(The data)
Lemma filter_insert_asc x ys :
  filter (fun y => key y = s) (insert_asc key x ys)
    = filter (fun y => key y = s) (x :: ys).
Proof.
  induction ys as [|y ys IH]; [done|]. cbn [insert_asc].
  destruct (Z.ltb_spec (key y) (key x)) as [Hlt|_]; [|done].
  rewrite (filter_cons _ y), IH, !(filter_cons _ x), (filter_cons _ y).
  destruct (decide (key y = s)), (decide (key x = s)); try done; lia.
Qed.

Lemma filter_sort_asc l :
  filter (fun y => key y = s) (sort_asc key l) = filter (fun y => key y = s) l.
Proof.
  induction l as [|x l IH]; [done|]. cbn [sort_asc].
  by rewrite filter_insert_asc, !(filter_cons _ x), IH.
Qed.

(** The descending sort keeps the items of one key in the order they had. *)
Lemma filter_sort_desc l :
  filter (fun y => key y = s) (sort_desc key l) = filter (fun y => key y = s) l.
Proof.
  unfold sort_desc.
  by rewrite filter_reverse, filter_sort_asc, filter_reverse, reverse_involutive.
Qed.

End Stability.

(** X6: the sort of line 123 is stable although it is
    descending: among the entries of one score, the order of the model's
    array is kept, so that on a tie the entry the model listed first ranks
    first and is the one that survives the cut to ten. *)
Theorem sorted_ties_keep_order (rt : runtime) (jobs : list listing)
    (items : list pyval) :
  Forall ranking_entry items ->
  exists sorted,
    Py.sorted_reverse rt (fun x => Py.getitem x u"score") items = Ok sorted
    /\ top_of_rankings rt jobs (PList items) = rmap (rank_entry jobs) (take 10 sorted)
    /\ forall s, filter (fun r => score_of r = s) sorted
                 = filter (fun r => score_of r = s) items.
Proof.
  intros H. exists (sort_desc score_of items).
  split; [|split].
  - apply sorted_reverse_int.
    eapply Forall_impl; [exact H|]. cbn. by intros r (_ & ? & _)%ranking_entry_fields.
  - by rewrite (top_of_rankings_entries rt _ _ H).
  - intros s. apply filter_sort_desc.
Qed.

Lemma sorted_ties_keep_order_witness :
  exists sorted,
    Py.sorted_reverse sample_rt (fun x => Py.getitem x u"score") items_tie = Ok sorted
    /\ top_of_rankings sample_rt two_jobs (PList items_tie)
         = rmap (rank_entry two_jobs) (take 10 sorted)
    /\ forall s, filter (fun r => score_of r = s) sorted
                 = filter (fun r => score_of r = s) items_tie.
Proof.
  apply (sorted_ties_keep_order sample_rt two_jobs items_tie).
  repeat constructor; vm_compute; eauto.
Defined.

(** X7: [select_top_jobs] catches nothing: when the
    call of the model raises, and when the model's text is not JSON, the
    exception leaves [select_top_jobs] as it is, after the one call of the
    model; no second call is made. *)
Theorem select_top_jobs_uncaught (rt : runtime) (jobs : list listing)
    (cv preferences : str) (w : world) :
  jobs <> [] ->
  (forall e,
     model w (count is_model (trace w)) (ranking_request rt jobs cv preferences)
       = ModelRaise e ->
     select_top_jobs rt jobs cv preferences w =
       (Raise e, record (EvModel (ranking_request rt jobs cv preferences)) w))
  /\ (forall content text text' e,
        model w (count is_model (trace w)) (ranking_request rt jobs cv preferences)
          = ModelMessage content ->
        first_text content = Ok text ->
        strip_fences (PyStr.strip text) = Ok text' ->
        json_loads rt text' = Raise e ->
        select_top_jobs rt jobs cv preferences w =
          (Raise e, record (EvModel (ranking_request rt jobs cv preferences)) w)).
Proof.
  intros Hne. destruct jobs as [|j jobs]; [done|].
  split.
  - intros e Hm. unfold select_top_jobs, bind, messages_create. by rewrite Hm.
  - intros content text text' e Hm Ht Hf Hj.
    unfold select_top_jobs, bind, messages_create, lift. by rewrite Hm, Ht, Hf, Hj.
Qed.

Lemma select_top_jobs_uncaught_witness :
  select_top_jobs sample_rt two_jobs u"cv" u"prefs" w_model_down =
    (Raise (LibraryError u"APIConnectionError" u"Connection error."),
     record (EvModel req_two) w_model_down)
  /\ select_top_jobs sample_rt two_jobs u"cv" u"prefs" w_prose =
       (Raise (LibraryError u"JSONDecodeError" u"Expecting value"),
        record (EvModel req_two) w_prose).
Proof.
  assert (Hne : two_jobs <> []) by discriminate.
  split.
  - apply (proj1 (select_top_jobs_uncaught sample_rt two_jobs u"cv" u"prefs"
                    w_model_down Hne)).
    reflexivity.
  - apply (proj2 (select_top_jobs_uncaught sample_rt two_jobs u"cv" u"prefs"
                    w_prose Hne)
             [ TextBlock u"I cannot rank these jobs." ] u"I cannot rank these jobs."
             u"I cannot rank these jobs."); vm_compute; reflexivity.
Defined.

(** X8: an entry of the model's array that is an
    object without the key score makes [select_top_jobs] raise KeyError,
    wherever it stands in the array and whatever its score would have been:
    the keys are read from all entries before the cut to ten. *)
Theorem select_top_jobs_missing_score (rt : runtime) (jobs : list listing)
    (cv preferences : str) (w : world)
    (items1 : list pyval) (kv : list (str * pyval)) (items2 : list pyval) :
  jobs <> [] ->
  model_answers rt w (ranking_request rt jobs cv preferences)
    (PList (items1 ++ PDict kv :: items2)) ->
  Forall (fun r => exists v, Py.getitem r u"score" = Ok v) items1 ->
  Py.dict_lookup u"score" kv = None ->
  select_top_jobs rt jobs cv preferences w =
    (Raise KeyError, record (EvModel (ranking_request rt jobs cv preferences)) w).
Proof.
  intros Hne Hm H1 Hkv.
  rewrite (select_top_jobs_parsed rt _ _ _ _ _ Hne Hm). f_equal.
  unfold top_of_rankings, Py.sorted_reverse. cbn [Py.iter rbind].
  rewrite (rmap_raise_at _ items1 items2 (PDict kv) KeyError); [done| |].
  - eapply Forall_impl; [exact H1|]. cbn. intros r [v ->]. cbn. eauto.
  - cbn [Py.getitem]. by rewrite Hkv.
Qed.

Lemma select_top_jobs_missing_score_witness :
  select_top_jobs (rt_parsing (PList (items_eleven ++ PDict entry_no_score :: [])))
    two_jobs u"cv" u"prefs" w_prose =
    (Raise KeyError,
     record (EvModel (ranking_request
                        (rt_parsing (PList (items_eleven ++ PDict entry_no_score :: [])))
                        two_jobs u"cv" u"prefs")) w_prose).
Proof.
  apply (select_top_jobs_missing_score
           (rt_parsing (PList (items_eleven ++ PDict entry_no_score :: [])))
           two_jobs u"cv" u"prefs" w_prose items_eleven entry_no_score []).
  - discriminate.
  - eexists _, _, _. repeat split; vm_compute; reflexivity.
  - repeat constructor; vm_compute; eauto.
  - vm_compute. reflexivity.
Defined.

(** X9: when the model answers with a JSON object
    instead of an array, line 123 sorts the keys of the object: with at
    least one key [select_top_jobs] raises TypeError (a str has no item
    score), and on the empty object it returns no job. *)
Theorem select_top_jobs_object_answer (rt : runtime) (jobs : list listing)
    (cv preferences : str) (w : world) (kv : list (str * pyval)) :
  jobs <> [] ->
  model_answers rt w (ranking_request rt jobs cv preferences) (PDict kv) ->
  select_top_jobs rt jobs cv preferences w =
    (match kv with [] => Ok [] | _ :: _ => Raise TypeError end,
     record (EvModel (ranking_request rt jobs cv preferences)) w).
Proof.
  intros Hne Hm.
  rewrite (select_top_jobs_parsed rt _ _ _ _ _ Hne Hm). f_equal.
  unfold top_of_rankings, Py.sorted_reverse. cbn [Py.iter rbind].
  destruct kv as [|[k v] kv]; reflexivity.
Qed.

Lemma select_top_jobs_object_answer_witness :
  select_top_jobs (rt_parsing (PDict [ (u"rankings", PList items_two) ]))
    two_jobs u"cv" u"prefs" w_prose =
    (Raise TypeError,
     record (EvModel (ranking_request
                        (rt_parsing (PDict [ (u"rankings", PList items_two) ]))
                        two_jobs u"cv" u"prefs")) w_prose).
Proof.
  apply (select_top_jobs_object_answer
           (rt_parsing (PDict [ (u"rankings", PList items_two) ]))
           two_jobs u"cv" u"prefs" w_prose [ (u"rankings", PList items_two) ]).
  - discriminate.
  - eexists _, _, _. repeat split; vm_compute; reflexivity.
Defined.

(** ** Further properties: tailoring and rendering *)

Section Strip.

Lemma lstrip_split (s : str) : exists pre, s = pre ++ PyStr.lstrip s /\ blank pre.
Proof.
  induction s as [|c s (pre & Hs & Hpre)];
    [exists []; split; [done|constructor]|].
  cbn [PyStr.lstrip]. destruct (PyStr.is_space c) eqn:Hc.
  - exists (c :: pre). split; [cbn [app]; by f_equal|by constructor].
  - exists []. split; [done|constructor].
Qed.

Lemma lstrip_head (s : str) c t : PyStr.lstrip s = c :: t -> PyStr.is_space c = false.
Proof.
  induction s as [|a s IH]; [done|]. cbn [PyStr.lstrip].
  destruct (PyStr.is_space a) eqn:Ha; [exact IH|]. by intros [= <- _].
Qed.

Lemma rstrip_split (s : str) : exists post, s = PyStr.rstrip s ++ post /\ blank post.
Proof.
  destruct (lstrip_split (reverse s)) as (pre & Hs & Hpre).
  exists (reverse pre). split; [|by apply Forall_reverse].
  unfold PyStr.rstrip. by rewrite <- reverse_app, <- Hs, reverse_involutive.
Qed.

Lemma rstrip_last (s : str) c : last (PyStr.rstrip s) = Some c -> PyStr.is_space c = false.
Proof.
  unfold PyStr.rstrip. rewrite last_reverse.
  destruct (PyStr.lstrip (reverse s)) as [|a t] eqn:E; [done|].
  intros [= <-]. by eapply lstrip_head.
Qed.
(End The data)
Set down, word for word and with no other lines, the listing from the line marked by "- exists []. split; [done|constructor]." through its final line.

  - exists []. split; [done|constructor].
Qed.

Lemma lstrip_head (s : str) c t : PyStr.lstrip s = c :: t -> PyStr.is_space c = false.
Proof.
  induction s as [|a s IH]; [done|]. cbn [PyStr.lstrip].
  destruct (PyStr.is_space a) eqn:Ha; [exact IH|]. by intros [= <- _].
Qed.

Lemma rstrip_split (s : str) : exists post, s = PyStr.rstrip s ++ post /\ blank post.
Proof.
  destruct (lstrip_split (reverse s)) as (pre & Hs & Hpre).
  exists (reverse pre). split; [|by apply Forall_reverse].
  unfold PyStr.rstrip. by rewrite <- reverse_app, <- Hs, reverse_involutive.
Qed.

Lemma rstrip_last (s : str) c : last (PyStr.rstrip s) = Some c -> PyStr.is_space c = false.
Proof.
  unfold PyStr.rstrip. rewrite last_reverse.
  destruct (PyStr.lstrip (reverse s)) as [|a t] eqn:E; [done|].
  intros [= <-]. by eapply lstrip_head.
Qed.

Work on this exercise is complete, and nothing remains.